Religious Leaders React To Media Matters Report
Tuesday, May 29, 2007
As mentioned on this site earlier today, Media Matters for America has released a new study that noted:
- Combining newspapers and television, conservative religious leaders were quoted, mentioned, or interviewed in news stories 2.8 times as often as were progressive religious leaders.
- On television news -- the three major television networks, the three major cable news channels, and PBS -- conservative religious leaders were quoted, mentioned, or interviewed almost 3.8 times as often as progressive leaders.
- In major newspapers, conservative religious leaders were quoted, mentioned, or interviewed 2.7 times as often as progressive leaders.
Reaction to this new study has come from many different progressive Christian leaders and organizations.
Faith in Public Life released a statement with the following comments:
"The overwhelming presence in the news media of conservative religious voices leads to the false implication that to be religious is to be conservative, and worse, that to be progressive is to lack faith or even to be against faith. Nothing could be further from the truth,” said Rabbi David Saperstein, Director of the Religious Action Center of Reform Judaism. “People of faith have long been, and will continue to be, active leaders on progressive causes for justice. Our faith compels it.”
“I have long felt the media have given Americans a distorted view of what people of faith believe. This research from Media Matters proves that. I hope both the print and electronic media in this country will now seek the balance so many of them profess to have as they continue to report issues of religion and its impact on our society, government, and the American culture,” said Rev. Bob Edgar, General Secretary of the National Council of Churches USA.
“The media have a vital responsibility to represent the fullness of Catholic social teaching in what needs to be a broad and rich debate about the role of religion in public life,” said Alexia Kelley, Executive Director of Catholics in Alliance for the Common Good. “Catholic leaders who speak to the moral dimensions of an unjust war, the dignity of the human person, the growing gap between rich and poor, and global warming, speak from the heart of our Catholic faith. They must not be routinely passed over for strident commentary from culture warriors.”

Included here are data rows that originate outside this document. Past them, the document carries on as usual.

(* ===== verification/ModbusTransports.v ===== *)
(** * Modbus transports and the serial bus manager

    src/xedge/drivers/modbus/tcp.py, rtu_over_tcp.py, serial.py, bus_manager.py.
    A connection is an asyncio stream; what the network does is an oracle.  Each
    transport implements the [ModbusTransport] interface of ModbusPolling. *)

From S2P Require Import Prelude PyBytes PyFloat PyDict ModbusCodec ModbusRtu ModbusDatatypes ModbusPlanner ModbusPolling.
Local Open Scope string_scope.
Local Open Scope list_scope.
Local Open Scope Z_scope.

(** ** Streams *)

(** Bytes received and not read yet, and whether the peer closed. *)
Record stream := MkStream { inbuf : list Z; at_eof : bool }.
(** [asyncio.StreamReader.readexactly] under [asyncio.wait_for]: bytes are
    consumed only when all of them are there; when they never come the timeout
    cancels the read and what has arrived stays in the buffer. *)
Definition readexactly (n : Z) : SR stream (list Z) := fun s =>
  if n <? 0 then (s, Raise ValueError)
  else if n <=? zlen (inbuf s) then (MkStream (drop (Z.to_nat n) (inbuf s)) (at_eof s), Ok (take (Z.to_nat n) (inbuf s)))
  else if at_eof s then (MkStream [] true, Raise IncompleteReadError)
  else (s, Raise TimeoutError).

(** What the network does with one written frame: the error [drain] raises, the
    bytes that arrive before the read deadline and whether the peer then closes. *)
Record delivery := MkDelivery { dl_drain : option exn; dl_bytes : list Z; dl_eof : bool }.
Definition deliver (d : delivery) (s : stream) : stream := MkStream (inbuf s ++ dl_bytes d) (at_eof s || dl_eof d).
(** [except OSError], with its subclasses. *)
Definition is_os_error (e : exn) : bool :=
  match e with OSError | ConnectionError | TimeoutError | FileNotFoundError | PermissionError => true | _ => false end.

(** The outcome of the [i]-th interaction: a connection attempt, a write. *)
Class Network := { dial : nat -> res unit; peer : nat -> list Z -> delivery }.

(** The response decoders and write encoders every transport uses. *)
Definition decode_values (fc : FunctionCode) (quantity : Z) (pdu : list Z) : res values :=
  if is_bit_function fc then rmap Bits (decode_bits_response pdu quantity) else rmap Regs (decode_registers_response pdu).
Definition write_request (fc : FunctionCode) (address value : Z) : res (list Z) :=
  match fc with
  | WRITE_SINGLE_COIL => encode_write_single_coil address (negb (value =? 0))
  | _ => encode_write_single_register address value
  end.

(** ** Modbus TCP *)

Module Tcp.
Definition CONNECTION_MODE_PERSISTENT : string := "persistent".
Definition CONNECTION_MODE_ON_DEMAND : string := "on_demand".
Definition DEFAULT_CONNECTION_RETRY_COUNT : Z := 0.
Definition MAX_TRANSACTION_ID : Z := 0x10000.

Record config := MkConfig {
  c_connection_mode : option string;
  c_connection_retry_count : option Z;
  c_unit_id : option Z }.
(** [ModbusTcpDriver]; [scheduler_running] is the request scheduler's state and
    [interactions] counts the uses of the network. *)
Record t := MkTcp {
  config_of : option config;
  connection : option stream;
  transaction_id : Z;
  connection_mode : string;
  scheduler_running : bool;
  interactions : nat }.
Definition set_connection (c : option stream) (d : t) : t :=
  MkTcp (config_of d) c (transaction_id d) (connection_mode d) (scheduler_running d) (interactions d).
Definition tick (d : t) : t :=
  MkTcp (config_of d) (connection d) (transaction_id d) (connection_mode d) (scheduler_running d) (S (interactions d)).
Definition set_running (b : bool) (d : t) : t :=
  MkTcp (config_of d) (connection d) (transaction_id d) (connection_mode d) b (interactions d).
Definition set_mode (m : string) (d : t) : t :=
  MkTcp (config_of d) (connection d) (transaction_id d) m (scheduler_running d) (interactions d).

Definition require_config : SR t config := fun d =>
  (d, match config_of d with Some c => Ok c | None => Raise ModbusDriverStateError end).
Definition require_connection : SR t stream := fun d =>
  (d, match connection d with Some s => Ok s | None => Raise ModbusDriverStateError end).
Definition next_transaction_id : SR t Z := fun d =>
  let i := (transaction_id d + 1) mod MAX_TRANSACTION_ID in
  (MkTcp (config_of d) (connection d) i (connection_mode d) (scheduler_running d) (interactions d), Ok i).

Section Hooks.
Context `{Network}.
(** [_open_socket]: [left] more attempts after a failed one. *)
Fixpoint open_attempts (left : nat) : SR t stream := fun d =>
  match dial (interactions d) with
  | Ok _ => (tick d, Ok (MkStream [] false))
  | Raise e =>
      if is_os_error e then match left with O => (tick d, Raise e) | S n => open_attempts n (tick d) end
      else (tick d, Raise e)
  end.
Definition open_socket (cfg : config) : SR t stream :=
  open_attempts (Z.to_nat (default DEFAULT_CONNECTION_RETRY_COUNT (c_connection_retry_count cfg))).

Definition connect_transport : SR t unit :=
  let! cfg := require_config in
  let mode := default CONNECTION_MODE_PERSISTENT (c_connection_mode cfg) in
  let! _ := smodify (set_mode mode) in
  let! _ := (if String.eqb mode CONNECTION_MODE_PERSISTENT then
               let! s := open_socket cfg in smodify (set_connection (Some s))
             else sret tt) in
  smodify (set_running true).
Definition disconnect_transport : SR t unit :=
  let! _ := smodify (set_running false) in smodify (set_connection None).

Definition read_frame : SR stream (list Z) :=
  let! header := readexactly MBAP_HEADER_LENGTH in
  let! n := slift (frame_remainder_length header) in
  let! remainder := readexactly n in
  sret (header ++ remainder).

(** [_write_frame_and_read_response] on the connection [s]: the connection
    afterwards and the response PDU. *)
Definition write_frame_and_read_response (frame : list Z) (s : stream) : SR t (stream * res (list Z)) := fun d =>
  let dl := peer (interactions d) frame in
  let d := tick d in
  match dl_drain dl with
  | Some e => (d, Ok (deliver dl s, Raise e))
  | None =>
      let '(s, r) := read_frame (deliver dl s) in
      (d, Ok (s, let* frame := r in let* fields := decode_mbap frame in Ok (snd fields)))
  end.

Definition send_request (request_pdu : list Z) : SR t (list Z) :=
  let! cfg := require_config in
  let! i := next_transaction_id in
  let! frame := slift (encode_mbap i (default 1 (c_unit_id cfg)) request_pdu) in
  let! mode := sget connection_mode in
  if String.eqb mode CONNECTION_MODE_ON_DEMAND then
    let! s := open_socket cfg in
    let! r := write_frame_and_read_response frame s in
    slift (snd r)
  else
    let! s := require_connection in
    let! r := write_frame_and_read_response frame s in
    let! _ := smodify (set_connection (Some (fst r))) in
    slift (snd r).

Definition read_block (fc : FunctionCode) (address quantity : Z) : SR t values :=
  let! request_pdu := slift (encode_read_request fc address quantity) in
  let! response_pdu := send_request request_pdu in
  slift (decode_values fc quantity response_pdu).
Definition write_one (fc : FunctionCode) (address value : Z) : SR t unit :=
  let! request_pdu := slift (write_request fc address value) in
  let! response_pdu := send_request request_pdu in
  slift (rmap (fun _ => tt) (decode_write_single_response response_pdu)).
Definition write_registers (address : Z) (vs : list Z) : SR t unit :=
  let! request_pdu := slift (encode_write_multiple_registers address vs) in
  let! response_pdu := send_request request_pdu in
  slift (rmap (fun _ => tt) (decode_write_multiple_response response_pdu)).
End Hooks.
End Tcp.

(** ** RTU frames on a stream *)

(** [_read_frame] of rtu_over_tcp.py and bus_manager.py *)
Definition read_rtu_frame : SR stream (list Z) :=
  let! head := readexactly 2 in
  let! function_code_byte := slift (index head 1) in
  if negb (Z.land function_code_byte EXCEPTION_RESPONSE_FLAG =? 0) then
    let! rest := readexactly (1 + 2) in sret (head ++ rest)
  else
    let! byte_count_byte := readexactly 1 in
    let! byte_count := slift (index byte_count_byte 0) in
    let! data := readexactly (byte_count + 2) in
    sret (head ++ byte_count_byte ++ data).
Definition read_write_response_frame : SR stream (list Z) :=
  let! head := readexactly 2 in
  let! function_code_byte := slift (index head 1) in
  let! rest := readexactly (if negb (Z.land function_code_byte EXCEPTION_RESPONSE_FLAG =? 0) then 1 + 2 else 4 + 2) in
  sret (head ++ rest).
Definition rtu_response (r : res (list Z)) : res (list Z) :=
  let* frame := r in let* fields := decode_rtu_frame frame in Ok (snd fields).
Module RtuOverTcp.
Record t := MkRtu {
  unit_id : option (option Z);
  connection : option stream;
  scheduler_running : bool;
  interactions : nat }.
Definition with_stream (s : stream) (d : t) : t := MkRtu (unit_id d) (Some s) (scheduler_running d) (S (interactions d)).
Definition require_config : SR t Z := fun d =>
  (d, match unit_id d with Some u => Ok (default 1 u) | None => Raise ModbusDriverStateError end).
Definition require_connection : SR t stream := fun d =>
  (d, match connection d with Some s => Ok s | None => Raise ModbusDriverStateError end).
Section Hooks.
Context `{Network}.
Definition connect_transport : SR t unit :=
  let! _ := require_config in
  fun d => match dial (interactions d) with
           | Ok _ => (MkRtu (unit_id d) (Some (MkStream [] false)) true (S (interactions d)), Ok tt)
           | Raise e => (MkRtu (unit_id d) (connection d) (scheduler_running d) (S (interactions d)), Raise e)
           end.
Definition disconnect_transport : SR t unit := fun d => (MkRtu (unit_id d) None false (interactions d), Ok tt).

“This report clearly indicates what we've always suspected -- that the media prefer to see the world through a simple lens, a casualty of which is that the right and the conservative voice can often take control of the conversation,” said Rev. Dr. Jim Forbes, host of the Air America program The Time Is Now. “So what do we do now? Those of us on who call ourselves progressives need to speak out and be heard.”

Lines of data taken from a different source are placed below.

(* ===== verification/ApiAuth.v ===== *)
(** * Accounts, sessions and request limits of the local API
    (src/xedge/api/auth.py, permissions.py, rate_limit.py)

    bcrypt, the HMAC and the text form of floats are parameters; times are what
    [time.time()] returned. *)

From Stdlib Require Import Ascii Floats.SpecFloat.
From S2P Require Import Prelude PyText PyFloat PyDict.
Local Open Scope string_scope.
Local Open Scope list_scope.
Local Open Scope Z_scope.

(** ** Permissions *)

Definition ROLE_PERMISSIONS : dict (list string) :=
  [("admin", ["tag:read"; "tag:write"; "config:read"; "config:write"; "driver:restart"; "northbound:publish";
              "security:manage"; "user:manage"; "audit:read"; "ota:trigger"; "diagnostics:run"; "alarm:manage"]);
   ("operator", ["tag:read"; "tag:write"; "config:read"; "config:write"; "driver:restart"; "northbound:publish";
                 "diagnostics:run"; "alarm:manage"]);
   ("auditor", ["tag:read"; "config:read"; "audit:read"]);
   ("readonly", ["tag:read"])].
Definition has_permission (role : option string) (permission : string) : bool :=
  match role with
  | None => false
  | Some r => bool_decide (permission ∈ default [] (dict_get r ROLE_PERMISSIONS))
  end.

(** ** Accounts *)

(** [bcrypt.hashpw] with its salt and [bcrypt.checkpw]. *)
Class PasswordHash := { hash_password : string -> string -> res string; check_password : string -> string -> res bool }.

Definition DEFAULT_ROLE : string := "admin".
Definition username_char (c : ascii) : bool :=
  let n := Z.of_nat (nat_of_ascii c) in
  ((48 <=? n) && (n <=? 57)) || ((65 <=? n) && (n <=? 90)) || ((97 <=? n) && (n <=? 122)) || (n =? 95) || (n =? 46) || (n =? 45).
Definition valid_username (s : string) : bool :=
  forallb username_char (list_ascii_of_string s) && (1 <=? Z.of_nat (String.length s)) && (Z.of_nat (String.length s) <=? 64).

Record account := MkAccount { password_hash : string; role : string }.
(** The JSON file: absent, of the old single-account shape, current, or
    unreadable (what loading it raises). *)
Inductive user_file := NoFile | LegacyFile (hash : string) | UsersFile (users : dict account) | BadFile (e : exn).

Definition save_users (users : dict account) : SR user_file unit := fun _ => (UsersFile users, Ok tt).
Definition load_users : SR user_file (dict account) := fun f =>
  match f with
  | NoFile => (f, Ok [])
  | LegacyFile h => let migrated := [(DEFAULT_ROLE, MkAccount h DEFAULT_ROLE)] in (UsersFile migrated, Ok migrated)
  | UsersFile users => (f, Ok users)
  | BadFile e => (f, Raise e)
  end.

Section Store.
Context `{PasswordHash}.
Definition account_exists : SR user_file bool := let! users := load_users in sret (match users with [] => false | _ => true end).
Definition create_user (username password role salt : string) : SR user_file unit :=
  if negb (dict_mem role ROLE_PERMISSIONS) then sraise AuthError else
  if negb (valid_username username) then sraise AuthError else
  let! users := load_users in
  if dict_mem username users then sraise AuthError else
  let! h := slift (hash_password password salt) in
  save_users (dict_set username (MkAccount h role) users).
Definition create (password salt : string) : SR user_file unit :=
  let! e := account_exists in
  if e then sraise AuthError else create_user DEFAULT_ROLE password DEFAULT_ROLE salt.
Definition verify (username password : string) : SR user_file bool :=
  let! users := load_users in
  match dict_get username users with None => sret false | Some a => slift (check_password password (password_hash a)) end.
Definition get_role (username : string) : SR user_file (option string) :=
  let! users := load_users in sret (role <$> dict_get username users).
Definition list_users : SR user_file (list (string * string)) :=
  let! users := load_users in
  sret (map (fun '(n, a) => (n, role a)) (py_sorted (fun x y => String.leb (fst x) (fst y)) users)).
Definition set_role (username role : string) : SR user_file unit :=
  if negb (dict_mem role ROLE_PERMISSIONS) then sraise AuthError else
  let! users := load_users in
  match dict_get username users with
  | None => sraise AuthError
  | Some a => save_users (dict_set username (MkAccount (password_hash a) role) users)
  end.
Definition other_admins_remain (username : string) (users : dict account) : bool :=
  existsb (fun '(n, a) => negb (String.eqb n username) && String.eqb (role a) "admin") users.
Definition delete_user (username : string) : SR user_file unit :=
  let! users := load_users in
  match dict_get username users with
  | None => sraise AuthError
  | Some a =>
      if String.eqb (role a) "admin" && negb (other_admins_remain username users) then sraise AuthError
      else save_users (dict_del username users)
  end.
Definition change_password (username new_password salt : string) : SR user_file unit :=
  let! users := load_users in
  match dict_get username users with
  | None => sraise AuthError
  | Some a =>
      let! h := slift (hash_password new_password salt) in
      save_users (dict_set username (MkAccount h (role a)) users)
  end.

(** One call on the store. *)
Inductive store_call :=
  | CExists
  | CCreate (password salt : string)
  | CCreateUser (username password role salt : string)
  | CVerify (username password : string)
  | CGetRole (username : string)
  | CListUsers
  | CSetRole (username role : string)
  | CDeleteUser (username : string)
  | CChangePassword (username new_password salt : string).
Definition call_store (c : store_call) (f : user_file) : user_file :=
  match c with
  | CExists => fst (account_exists f)
  | CCreate p s => fst (create p s f)
  | CCreateUser u p r s => fst (create_user u p r s f)
  | CVerify u p => fst (verify u p f)
  | CGetRole u => fst (get_role u f)
  | CListUsers => fst (list_users f)
  | CSetRole u r => fst (set_role u r f)
  | CDeleteUser u => fst (delete_user u f)
  | CChangePassword u p s => fst (change_password u p s f)
  end.
End Store.

(** ** Sessions *)

Definition SESSION_COOKIE_NAME : string := "xedge_session".
Definition DEFAULT_IDLE_TIMEOUT_SECONDS : Z := 15 * 60.

Section Sessions.
(** The HMAC-SHA256 hex digest under the process's key, [repr] of a float, and
    [float] of a string. *)
Context (sign : string -> string) (float_repr : pfloat -> string) (parse_float : string -> res pfloat).
Context (idle_timeout_seconds : pfloat).

Definition issue (username : string) (now : pfloat) : string :=
  let payload := username +:+ "|" +:+ float_repr now in payload +:+ "|" +:+ sign payload.
Definition validate (token : option string) (now : pfloat) : res (option string) :=
  match token with
  | None => Ok None
  | Some t =>
      if String.eqb t "" || negb (count_char "|" t =? 2)%nat then Ok None else
      let '(payload, signature) := default ("", t) (rpartition "|" t) in
      let* same := compare_digest signature (sign payload) in
      if negb same then Ok None else
      let '(username, issued_at_str) := default (payload, "") (partition "|" payload) in
      if String.eqb username "" then Ok None else
      match parse_float issued_at_str with
      | Raise ValueError => Ok None
      | Raise e => Raise e
      | Ok issued_at => Ok (if fltb idle_timeout_seconds (fsub now issued_at) then None else Some username)
      end
  end.
(** [refresh_if_valid]: two readings of the clock. *)
Definition refresh_if_valid (token : option string) (now now' : pfloat) : res (option (string * string)) :=
  let* u := validate token now in Ok ((fun u => (issue u now', u)) <$> u).
End Sessions.

(** ** Login lockout *)

Definition DEFAULT_LOCKOUT_THRESHOLD : Z := 5.
Definition DEFAULT_LOCKOUT_WINDOW_SECONDS : Z := 15 * 60.
Record LoginAttemptTracker := MkTracker { threshold : Z; window_seconds : pfloat; failure_times : list pfloat }.
Definition set_failures (l : list pfloat) (t : LoginAttemptTracker) : LoginAttemptTracker := MkTracker (threshold t) (window_seconds t) l.
Definition prune_failures (now : pfloat) (t : LoginAttemptTracker) : LoginAttemptTracker :=
  set_failures (List.filter (fltb (fsub now (window_seconds t))) (failure_times t)) t.
Definition record_failure (now : pfloat) (t : LoginAttemptTracker) : LoginAttemptTracker :=
  let t := prune_failures now t in set_failures (failure_times t ++ [now]) t.
Definition record_success (t : LoginAttemptTracker) : LoginAttemptTracker := set_failures [] t.
Definition is_locked_out (now : pfloat) (t : LoginAttemptTracker) : LoginAttemptTracker * bool :=
  let t := prune_failures now t in (t, threshold t <=? zlen (failure_times t)).

(** ** Rate limit *)

Definition WINDOW_SECONDS : pfloat := float_of_Z_raw 60.
Definition DEFAULT_REQUESTS_PER_MINUTE : Z := 100.
Definition MAX_TRACKED_IPS : Z := 10000.
Definition exempt_paths : list string := ["/health"].

Abbreviation hits_table := (dict (list pfloat)).
Definition in_window (now t : pfloat) : bool := fltb (fsub now WINDOW_SECONDS) t.
(** [dispatch] for a path that is not exempt: whether the request goes on. *)
Definition rate_check (requests_per_minute : Z) (client_ip : string) (now : pfloat) (hits : hits_table) : hits_table * bool :=
  let hits := if MAX_TRACKED_IPS <? zlen hits then [] else hits in
  let recent := List.filter (in_window now) (default [] (dict_get client_ip hits)) in
  if requests_per_minute <=? zlen recent then (hits, false)
  else (dict_set client_ip (recent ++ [now]) hits, true).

"Unfortunately, much of the secular and religious media are stuck in the habit of secular-left/religious-right bipolar reporting, and they're failing to see that the religious and political landscape isn't that simple anymore, if it ever was," said Brian McLaren, Board Chairman for Sojourners/Call to Renewal.
The absence of mainline and progressive religious voices was the entire reason I started this blog in 2003. We need to have our voice heard. People like Pat Robertson don't represent the majority of Christians but you'd have a hard time making television producers and newspaper editors understand that. Those of us in the progressive religious community need to be aggressive in courting the press - not just on a national level but in our local communities where many of the most important issues play out.